Meine Damen und Herren! Dem Gilbert Grand-val unserer Tage sollte man mit einem Sonderpreis für seine groteske und der realen Wirklichkeit am meisten widersprechenden Folgerung aus der realen politischen Lage auszeichnen; und vielleicht schenkt ihm Frau Eleanor Roosevelt ein Bild mit persön-
licher Widmung, das ihren Gatten in friedlichem Gespräch mit Josef Stalin in Jalta zeigt.
Jalta — das darf man nicht übersehen — hat für die neueste, die 45er Welle der Richelieuschen Idee die gleiche Bedeutung, wie sie Versailles für die vorige Welle besaß, jene Welle, die für Clemenceau, Poincaré, Barthou und Tardieu zum Fahrwasser ihrer Politik wurde. Der Generalissimus in Moskau hat offenbar ein außerordentlich diabolisches Vergnügen gerade an solchen Franzosen, die von Richelieu und Napoleon träumen und darüber die einzige wahre und große Gefahr, die das Europa der Gegenwart bedroht, völlig vergessen.

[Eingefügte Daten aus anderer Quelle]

Lemma inv_attempt_reject a err w :
  inv prot w -> inv prot (attempt_reject a err w).
Proof.
  intros I. unfold attempt_reject.
  destruct (nth_error (attempts w) a) as [x|]; [|exact I].
  destruct (a_promise x); try exact I.
  apply (inv_update_attempt a _ w I).
Qed.

(** The protected promise is not the promise of any entry. *)
Lemma inv_entry_not_protected w k e p :
  inv prot w -> In (k, e) (pending w) -> sink e = BatchSink p ->
  forall p1 t1, prot = Some (p1, t1) -> p <> p1.
Proof.
  intros I Hin Hs p1 t1 E ->.
  destruct (inv_protected _ _ _ _ _ I p1 t1 E) as (_ & B & _).
  apply (B k e Hin Hs).
Qed.

(** An entry completes: its timer is cleared, its key deleted, and its
    promise, if it has one, settled. *)
Lemma inv_entry_completes w k e v :
  inv prot w -> In (k, e) (pending w) ->
  Inv4 prot (Map_delete k (pending w))
       match sink e with
       | BatchSink p => settle p v (promises w)
       | StreamSink _ => promises w
       end
       (timers (clear_timer (timer e) w)) (next_timer w).
Proof.
  intros I Hin.
  pose proof (inv_clear_timer (timer e) w I) as Ic. unfold inv in Ic.
  rewrite clear_timer_pending, clear_timer_promises in Ic.
  replace (next_timer (clear_timer (timer e) w)) with (next_timer w) in Ic
    by (now destruct (timer e)).
  destruct (sink e) as [p|s] eqn:Hs.
  - apply Inv4_complete; auto.
    + intros k' e' Hin' Hs'.
      apply (inv_owner _ _ _ _ _ I k' e' k e p Hin' Hin Hs' Hs).
    + apply (inv_entry_not_protected w k e p I Hin Hs).
  - now apply Inv4_delete.
Qed.

Lemma inv_reject_one w kv :
  inv prot w -> In kv (pending w) -> inv prot (reject_one w kv).
Proof.
  intros I Hin. destruct kv as [k e].
  pose proof (inv_entry_completes w k e (Rejected connection_closed) I Hin)
    as C.
  unfold inv.
  destruct (reject_one_frame w (k, e)) as (E1 & E2 & _).
  rewrite E1, E2, reject_one_promises. cbn [fst snd].
  replace (next_timer (reject_one w (k, e))) with (next_timer w); [exact C|].
  unfold reject_one, reject_entry, update_stream. cbn [snd].
  destruct (sink e); destruct (timer e); cbn;
    try destruct (nth_error _ _); reflexivity.
Qed.

Lemma inv_reject_fold l :
  forall w,
    inv prot w -> NoDup (map fst l) -> incl l (pending w) ->
    inv prot (fold_left reject_one l w).
Proof.
  induction l as [|a l IH]; intros w I Hnd Hincl; cbn [fold_left]; auto.
  inversion Hnd as [|? ? Hnot Hnd']; subst.
  apply IH; auto.
  - apply inv_reject_one; auto. apply Hincl. now left.
  - intros x Hx. rewrite (proj1 (reject_one_frame w a)).
    unfold Map_delete. apply filter_In. split.
    + apply Hincl. now right.
    + apply negb_true_iff. apply String.eqb_neq. intros E.
      apply Hnot. rewrite E. now apply in_map.
Qed.

Lemma inv_reject_all w : inv prot w -> inv prot (reject_all w).
Proof.
  intros I. apply inv_reject_fold; auto.
  - eapply inv_keys; eauto.
  - apply incl_refl.
Qed.

Lemma inv_close w : inv prot w -> inv prot (close w).
Proof.
  intros I. unfold close. apply inv_reject_all.
  destruct (socket w); exact I.
Qed.

Lemma inv_onClose w : inv prot w -> inv prot (onClose w).
Proof. intros I. unfold onClose. apply inv_reject_all. exact I. Qed.

Lemma inv_onResponse r w : inv prot w -> inv prot (onResponse r w).
Proof.
  intros I.
  destruct (Map_get (response_id r) (pending w)) as [e|] eqn:He.
  - destruct (isTerminal r) eqn:Ht.
    + rewrite (onResponse_terminal r e w He Ht).
      pose proof (inv_entry_completes w (response_id r) e
                    (Fulfilled (responses e ++ [r])) I (Map_get_In _ _ _ He))
        as C.
      unfold inv, resolve_entry, promise_resolve.
      destruct (sink e); destruct (timer e); exact C.
    + rewrite (onResponse_nonterminal r e w He Ht).
      apply (Inv4_touch prot _ e _ _ _ _ _ I He).
  - now rewrite onResponse_absent.
Qed.

Lemma inv_dispatch r w : inv prot w -> inv prot (dispatch r w).
Proof.
  intros I. destruct (dispatch_cases r w) as [-> | [s ->]].
  - now apply inv_onResponse.
  - now apply inv_update_stream.
Qed.

Lemma inv_onData_loop fuel :
  forall sd w sd' w',
    onData_loop parse fuel sd w = Some (sd', w') ->
    inv prot w -> inv prot w'.
Proof.
  induction fuel as [|fuel IH]; intros sd w sd' w'; simpl; [discriminate|].
  destruct (indexOf (buffer sd) newline =? -1)%Z.
  - now intros [= _ <-].
  - intros H I. apply (IH _ _ _ _ H).
    destruct (truthy _); auto. destruct (parse _); auto using inv_dispatch.
Qed.

Lemma inv_socket_data a chunk w :
  inv prot w -> inv prot (socket_data parse a chunk w).
Proof.
  intros I. unfold socket_data.
  destruct (nth_error (attempts w) a) as [x|]; auto.
  destruct (onData parse (a_data x) chunk w) as [[sd w']|] eqn:E; auto.
  apply inv_update_attempt. unfold onData in E.
  apply (inv_onData_loop _ _ _ _ _ E I).
Qed.

Lemma inv_connect options w :
  inv prot w -> inv prot (fst (connect options w)).
Proof.
  intros I. unfold connect, setTimeout.
  destruct (negb (state_eqb (state w) Disconnected)); [exact I|].
  apply (Inv4_connect prot _ _ _ _ _ I).
Qed.

Lemma inv_send request ms wr w :
  inv prot w -> inv prot (fst (send stringify request ms wr w)).
Proof.
  intros I. unfold send, setTimeout.
  destruct (not_connected w); [exact I|].
  pose proof (Inv4_send prot (request_id request) ms _ _ _ _ I) as S.
  destruct wr as [|message]; [exact S|].
  unfold inv, promise_reject.
  cbn [fst pending promises timers next_timer set_promises set_pending
       set_timers set_next_timer clear_timer clearTimeout timer].
  apply Inv4_complete.
  - apply Inv4_clear. exact S.
  - intros k e Hin Hs.
    apply In_Map_set_unique in Hin; [|eapply inv_keys; eauto].
    destruct Hin as [[-> _]|[_ Hin]]; auto.
    assert (length (promises w) < length (promises w)); [|lia].
    apply nth_error_Some.
    rewrite (inv_pending _ _ _ _ _ I k e _ Hin Hs). discriminate.
  - intros p1 t1 E Heq.
    destruct (inv_protected _ _ _ _ _ I _ t1 E) as (A & _).
    assert (p1 < length (promises w)); [|lia].
    apply nth_error_Some. congruence.
Qed.

Lemma inv_run_finally s thrown w :
  inv prot w -> inv prot (run_finally s thrown w).
Proof.
  intros I. unfold run_finally.
  destruct (nth_error (streams w) s) as [fr|]; auto.
  apply inv_update_stream. apply Inv4_delete. exact I.
Qed.

Lemma inv_leave_loop s w : inv prot w -> inv prot (leave_loop s w).
Proof.
  intros I. unfold leave_loop.
  destruct (nth_error (streams w) s); auto using inv_run_finally.
Qed.

Lemma inv_loop_head s w : inv prot w -> inv prot (loop_head s w).
Proof.
  intros I. unfold loop_head.
  destruct (nth_error (streams w) s) as [fr|]; auto.
  destruct (negb (s_done fr) && negb (is_some (s_error fr)));
    [|now apply inv_leave_loop].
  destruct (queue fr); now apply inv_update_stream.
Qed.

Lemma inv_start s wr w : inv prot w -> inv prot (start stringify s wr w).
Proof.
  intros I. unfold start.
  destruct (nth_error (streams w) s) as [fr|]; auto.
  destruct (not_connected w); [now apply inv_update_stream|].
  assert (J : inv prot
                (set_onResponse
                   (StreamOverride s (request_id (s_request fr))
                      (onResponse_prop w))
                   (update_stream s
                      (fun fr0 => mkStream (s_request fr0) [] false None false
                                    (onResponse_prop w) (gen fr0) (yielded fr0))
                      (set_pending
                         (Map_set (request_id (s_request fr))
                            (mkPending (StreamSink s) [] None) (pending w))
                         w)))).
  { assert (K : inv prot
                  (set_pending
                     (Map_set (request_id (s_request fr))
                        (mkPending (StreamSink s) [] None) (pending w)) w))
      by (apply (Inv4_stream prot _ s _ _ _ _ I)).
    exact (inv_update_stream s _ _ K). }
  destruct wr.
  - apply inv_loop_head. exact J.
  - apply inv_run_finally. exact J.
Qed.

Lemma inv_next s wr w : inv prot w -> inv prot (next stringify s wr w).
Proof.
  intros I. unfold next.
  destruct (nth_error (streams w) s) as [fr|]; auto.
  destruct (gen fr); auto using inv_start.
  destruct (isTerminal response); auto using inv_leave_loop, inv_loop_head.
Qed.

Lemma inv_resume s w : inv prot w -> inv prot (resume s w).
Proof.
  intros I. unfold resume.
  destruct (nth_error (streams w) s) as [fr|]; auto.
  destruct (gen fr); auto.
  destruct result; auto using inv_leave_loop, inv_update_stream.
Qed.

Lemma inv_gen_return s w : inv prot w -> inv prot (gen_return s w).
Proof.
  intros I. unfold gen_return.
  destruct (nth_error (streams w) s) as [fr|]; auto.
  destruct (gen fr); auto using inv_run_finally, inv_update_stream.
Qed.

Lemma inv_fire t w :
  spares prot (EvTimer t) -> inv prot w -> inv prot (fire t w).
Proof.
  intros Sp I. unfold fire.
  destruct (timer_lookup t (timers w)) as [act|] eqn:Ht; auto.
  apply timer_lookup_In in Ht.
  destruct act as [id p ms|a].
  - unfold inv, promise_reject.
    cbn [pending promises timers next_timer set_promises set_pending
         set_timers clearTimeout].
    apply Inv4_complete.
    + apply Inv4_clear. exact I.
    + intros k e Hin Hs.
      apply (inv_timer_key _ _ _ _ _ I t id p ms k e Ht Hin Hs).
    + intros p1 t1 E ->.
      destruct (inv_protected _ _ _ _ _ I _ t1 E) as (_ & _ & C).
      apply (Sp _ t1 E). f_equal. eapply C. exact Ht.
  - assert (J : inv prot (clearTimeout t w)) by (apply Inv4_clear; exact I).
    destruct (nth_error (attempts (clearTimeout t w)) a);
      auto using inv_attempt_reject.
Qed.

Lemma inv_socket_open a w : inv prot w -> inv prot (socket_open a w).
Proof.
  intros I. unfold socket_open. apply inv_attempt_resolve.
  apply (inv_clear_timer (attempt_timer a w) w I).
Qed.

Lemma inv_socket_error a message w :
  inv prot w -> inv prot (socket_error a message w).
Proof.
  intros I. unfold socket_error. apply inv_attempt_reject.
  apply (inv_clear_timer (attempt_timer a w) w I).
Qed.

(** Every event keeps the invariant, the firing of the timer of the
    protected promise apart. *)
Lemma inv_step w ev :
  spares prot ev -> inv prot w -> inv prot (step stringify parse w ev).
Proof.
  intros Sp I. destruct ev; cbn [step].
  - exact I.
  - now apply inv_connect.
  - now apply inv_close.
  - now apply inv_send.
  - exact I.
  - now apply inv_next.
  - now apply inv_gen_return.
  - now apply inv_resume.
  - now apply inv_fire.
  - destruct (a <? length (attempts w))%nat; auto using inv_socket_open.
  - now apply inv_socket_data.
  - destruct (a <? length (attempts w))%nat; auto using inv_onClose.
  - destruct (a <? length (attempts w))%nat; auto using inv_socket_error.
Qed.

Lemma inv_run evs :
  forall w,
    Forall (spares prot) evs -> inv prot w ->
    inv prot (run stringify parse w evs).
Proof.
  induction evs as [|ev evs IH]; intros w Sp I; [exact I|].
  inversion Sp; subst. cbn [run fold_left]. apply IH; auto.
  now apply inv_step.
Qed.

End InvariantSteps.

Lemma inv_initial : inv None initial.
Proof.
  constructor; cbn; try (intros; contradiction); try constructor.
  all: discriminate.
Qed.

(** Every transport that can be built satisfies the invariant. *)
Lemma reachable_inv (stringify : Request -> string)
  (parse : string -> option Response) (w : World) :
  reachable stringify parse w -> inv None w.
Proof.
  intros [evs ->]. apply inv_run; [|exact inv_initial].
  apply Forall_forall. intros ev _ p1 t1. discriminate.
Qed.

Lemma inv_well_formed (prot : option (nat * nat)) (w : World) :
  inv prot w -> well_formed w.
Proof.
  intros I. repeat split.
  - apply Forall_forall. intros p Hin.
    apply in_flat_map in Hin as ([k e] & Hin & Hp).
    unfold batch_promise in Hp. cbn [snd] in Hp.
    destruct (sink e) as [q|] eqn:Hs; [|destruct Hp].
    destruct Hp as [<-|[]]. apply nth_error_Some.
    rewrite (inv_pending _ _ _ _ _ I k e q Hin Hs). discriminate.
  - apply Forall_forall. intros t Hin.
    apply in_flat_map in Hin as ([k e] & Hin & Ht).
    unfold entry_timer in Ht. cbn [snd] in Ht.
    destruct (timer e) as [t'|] eqn:Hs; [|destruct Ht].
    destruct Ht as [<-|[]]. eapply inv_timer_bound; eauto.
  - apply Forall_forall. intros [t a] Hin. eapply inv_timers_bound; eauto.
  - eapply inv_keys; eauto.
Qed.

Lemma reachable_well_formed (stringify : Request -> string)
  (parse : string -> option Response) (w : World) :
  reachable stringify parse w -> well_formed w.
Proof. intros H. eapply inv_well_formed, reachable_inv, H. Qed.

Trotzdem wollen wir im Gemeinschaftsinteresse der abendländischen Völker Europas hoffen, daß die neuen Richeheuaner — oder sollen wir sagen: die neuen Poincaréisten — wie Grandval und Moch in den deutschfranzösischen Beziehungen nicht das letzte und entscheidende Wort sprechen. Mögen diejenigen französischen Politiker, die wie Schuman, Reynaud oder vielleicht François-Poncet schon aus Klugheit heute die Realitäten nicht übersehen möchten, ihr Volk in einer großen Mehrheit dazu bringen, daß es auf der sinnlosen Suche nach dem imaginären Gespenst der deutschen Gefahr nicht die höchst lebendige und leider gigantisch große Weltgefahr aus der kontinentalen Weite des bolschewistischen Herrschaftsbereiches übersieht, der von Helmstedt bis Kanton und von Rumänien bis fast ans Nordkap reicht. Meine Damen und. Herren! Wenn Sie neben diesen Herrschaftsbereich die Distanz von Bonn nach Paris setzen, dann ist die Situation klar. Wenn das einmal von den maßgeblichen politischen Faktoren Frankreichs wirklich gewürdigt wird, dann entfällt eine Diskussion über einen Saarstaat, in dem das von Johannes Hoffmann entdeckte Volk der „Sarrois" wohnen soll, endgültig und allseitig wegen anerkannter Sinnlosigkeit des Diskussionsgegenstandes.